─── RECORDS SHOWN ───

(** * Per-thread heap attachment of the Hoard allocator (source/unixtls.cpp)

    A shallow embedding of the thread-local allocation buffer (TLAB)
    storage, of the teardown routine and of the interposed
    [pthread_create] / [pthread_exit], followed by the properties of the
    thread lifecycle that the code establishes.

    The collaborators declared outside the file (the main Hoard heap, the
    TLAB type, the pthread runtime, [dlsym], [operator new]) act through a
    log of their calls: every call is appended to the [trace] of the world,
    in program order. *)

From stdpp Require Import base gmap strings list.
From Stdlib Require Import ZArith.

Local Open Scope Z_scope.

(** ** Data *)

Definition tid := nat.
Bind Scope nat_scope with tid.

(** Storage that can hold a TLAB or a launch package: the [tlabBuffer] of a
    thread, a block handed out by the main heap's [malloc], or a block
    handed out by [operator new].  The null pointer is [None] of
    [option addr]. *)
Inductive addr :=
| TlabBuffer (t : tid)
| PoolBlock (n : nat)
| NewBlock (n : nat).

Global Instance addr_eq_dec : EqDecision addr.
Proof. solve_decision. Defined.

(** The build-time choice [USE_THREAD_KEYWORD]: [Inline] is the [__thread]
    buffer, [Keyed] the [pthread_key_t] fallback. *)
Inductive Variant := Inline | Keyed.

(** [threadFunctionType]: the address of a caller-supplied entry function. *)
Definition threadFunctionType := nat.
Bind Scope nat_scope with threadFunctionType.

(** What is passed as [start_routine] to a thread-creation call. *)
Inductive codeptr :=
| StartMeUp
| UserFn (f : threadFunctionType).

(** What a thread body does, as far as this file can see it: it uses the
    allocator (every allocation and free goes through [getCustomHeap]), it
    may call the interposed [pthread_exit], and it ends by returning
    [retval]. *)
Inductive Step :=
| UseHeap
| CallPthreadExit (v : Z).

Record Body := { steps : list Step; retval : Z }.

(** A symbol found by [dlsym (RTLD_NEXT, ...)].  [SymCreate rc]: a
    thread-creation function, [rc] its return code for the arguments it is
    given.  [SymExit noreturn]: a thread-exit function; the C library's
    never returns, [noreturn = false] stands for one that does. *)
Inductive Symbol :=
| SymCreate (rc : Z -> Z -> codeptr -> addr -> Z)
| SymExit (noreturn : bool).

Inductive Event :=
| EvPoolMalloc (t : tid) (sz : nat) (p : addr)   (* getMainHoardHeap()->malloc (sz) *)
| EvConstruct (t : tid) (h : addr)               (* new (h) TheCustomHeapType (getMainHoardHeap()) *)
| EvUse (t : tid) (h : addr)                     (* the thread body allocates or frees through h *)
| EvFindUnusedHeap (t : tid)                     (* getMainHoardHeap()->findUnusedHeap() *)
| EvClear (t : tid) (h : addr)                   (* h->clear() *)
| EvPoolFree (t : tid) (p : addr)                (* getMainHoardHeap()->free (p) *)
| EvReleaseHeap (t : tid)                        (* getMainHoardHeap()->releaseHeap() *)
| EvAnyThreadCreated                             (* anyThreadCreated = true *)
| EvNewPair (t : tid) (p : addr) (f : threadFunctionType) (arg : Z)
| EvRealCreate (t : tid) (thread attr : Z) (start : codeptr) (args : addr)
| EvCallEntry (t : tid) (f : threadFunctionType) (arg : Z)
| EvEntryReturned (t : tid) (v : Z)
| EvForwardExit (t : tid) (v : Z)                (* the call through real_pthread_exit *)
| EvThreadTerminated (t : tid) (v : Z)
| EvProcessExit (code : Z).                      (* exit (code) *)

Global Instance codeptr_eq_dec : EqDecision codeptr.
Proof. solve_decision. Defined.

Global Instance Event_eq_dec : EqDecision Event.
Proof. solve_decision. Defined.

(** The build and the platform the code runs on. *)
Record Platform := {
  variant : Variant;
  linux : bool;                          (* defined(__linux__) *)
  ndebug : bool;                         (* defined(NDEBUG): assert expands to nothing *)
  sizeof_TheCustomHeapType : nat;
  key_create_ok : bool;                  (* whether pthread_key_create succeeds *)
  dlsym_next : string -> option Symbol;  (* dlsym (RTLD_NEXT, name) *)
  code : threadFunctionType -> Z -> Body (* the entry functions of the program *)
}.

(** The variables of the file and the storage it touches.

    [theHeapKey] is a zero-initialised static.  When [pthread_key_create]
    has succeeded it names the key of this file, whose destructor is
    [deleteThatHeap]: the field is [true].  When the creation has failed
    it still names key 0, which some other code of the process has
    created (the creation fails when all keys are in use): the field is
    [false].  In both cases [specific] holds the values of the threads
    under the key that [theHeapKey] names. *)
Record World := {
  theTLAB : gmap tid addr;               (* static __thread theTLAB, per thread; absent = NULL *)
  theHeapKey : bool;                     (* pthread_key_create has succeeded *)
  key_once : bool;                       (* pthread_once_t key_once has fired *)
  initializedTSD : bool;                 (* static bool initializedTSD *)
  specific : gmap tid addr;              (* pthread_getspecific (theHeapKey), per thread *)
  create_t : bool;                       (* the static t of pthread_create is initialised *)
  real_pthread_create : option (option Symbol);
  real_pthread_exit : option (option Symbol);
  anyThreadCreated : bool;
  pool_next : nat;                       (* next block of the main heap *)
  new_next : nat;                        (* next block of operator new *)
  pairs : gmap nat (threadFunctionType * Z);
  spawned : list (codeptr * addr);       (* threads the real creation call has started *)
  trace : list Event
}.

Definition set_theTLAB (f : gmap tid addr -> gmap tid addr) (w : World) : World :=
  Build_World (f (theTLAB w)) (theHeapKey w) (key_once w) (initializedTSD w)
    (specific w) (create_t w) (real_pthread_create w) (real_pthread_exit w)
    (anyThreadCreated w) (pool_next w) (new_next w) (pairs w) (spawned w) (trace w).

Definition set_theHeapKey (b : bool) (w : World) : World :=
  Build_World (theTLAB w) b (key_once w) (initializedTSD w)
    (specific w) (create_t w) (real_pthread_create w) (real_pthread_exit w)
    (anyThreadCreated w) (pool_next w) (new_next w) (pairs w) (spawned w) (trace w).

Definition set_key_once (b : bool) (w : World) : World :=
  Build_World (theTLAB w) (theHeapKey w) b (initializedTSD w)
    (specific w) (create_t w) (real_pthread_create w) (real_pthread_exit w)
    (anyThreadCreated w) (pool_next w) (new_next w) (pairs w) (spawned w) (trace w).

Definition set_initializedTSD (b : bool) (w : World) : World :=
  Build_World (theTLAB w) (theHeapKey w) (key_once w) b
    (specific w) (create_t w) (real_pthread_create w) (real_pthread_exit w)
    (anyThreadCreated w) (pool_next w) (new_next w) (pairs w) (spawned w) (trace w).

Definition set_specific (f : gmap tid addr -> gmap tid addr) (w : World) : World :=
  Build_World (theTLAB w) (theHeapKey w) (key_once w) (initializedTSD w)
    (f (specific w)) (create_t w) (real_pthread_create w) (real_pthread_exit w)
    (anyThreadCreated w) (pool_next w) (new_next w) (pairs w) (spawned w) (trace w).

Definition set_create_t (b : bool) (w : World) : World :=
  Build_World (theTLAB w) (theHeapKey w) (key_once w) (initializedTSD w)
    (specific w) b (real_pthread_create w) (real_pthread_exit w)
    (anyThreadCreated w) (pool_next w) (new_next w) (pairs w) (spawned w) (trace w).

Definition set_real_pthread_create (s : option (option Symbol)) (w : World) : World :=
  Build_World (theTLAB w) (theHeapKey w) (key_once w) (initializedTSD w)
    (specific w) (create_t w) s (real_pthread_exit w)
    (anyThreadCreated w) (pool_next w) (new_next w) (pairs w) (spawned w) (trace w).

───

*ABOUT THIS TASK*. From the records above, pull out every line containing the word "Scope".

*EXPECTED OUTPUT*.
Local Open Scope Z_scope.
Bind Scope nat_scope with tid.
Bind Scope nat_scope with threadFunctionType.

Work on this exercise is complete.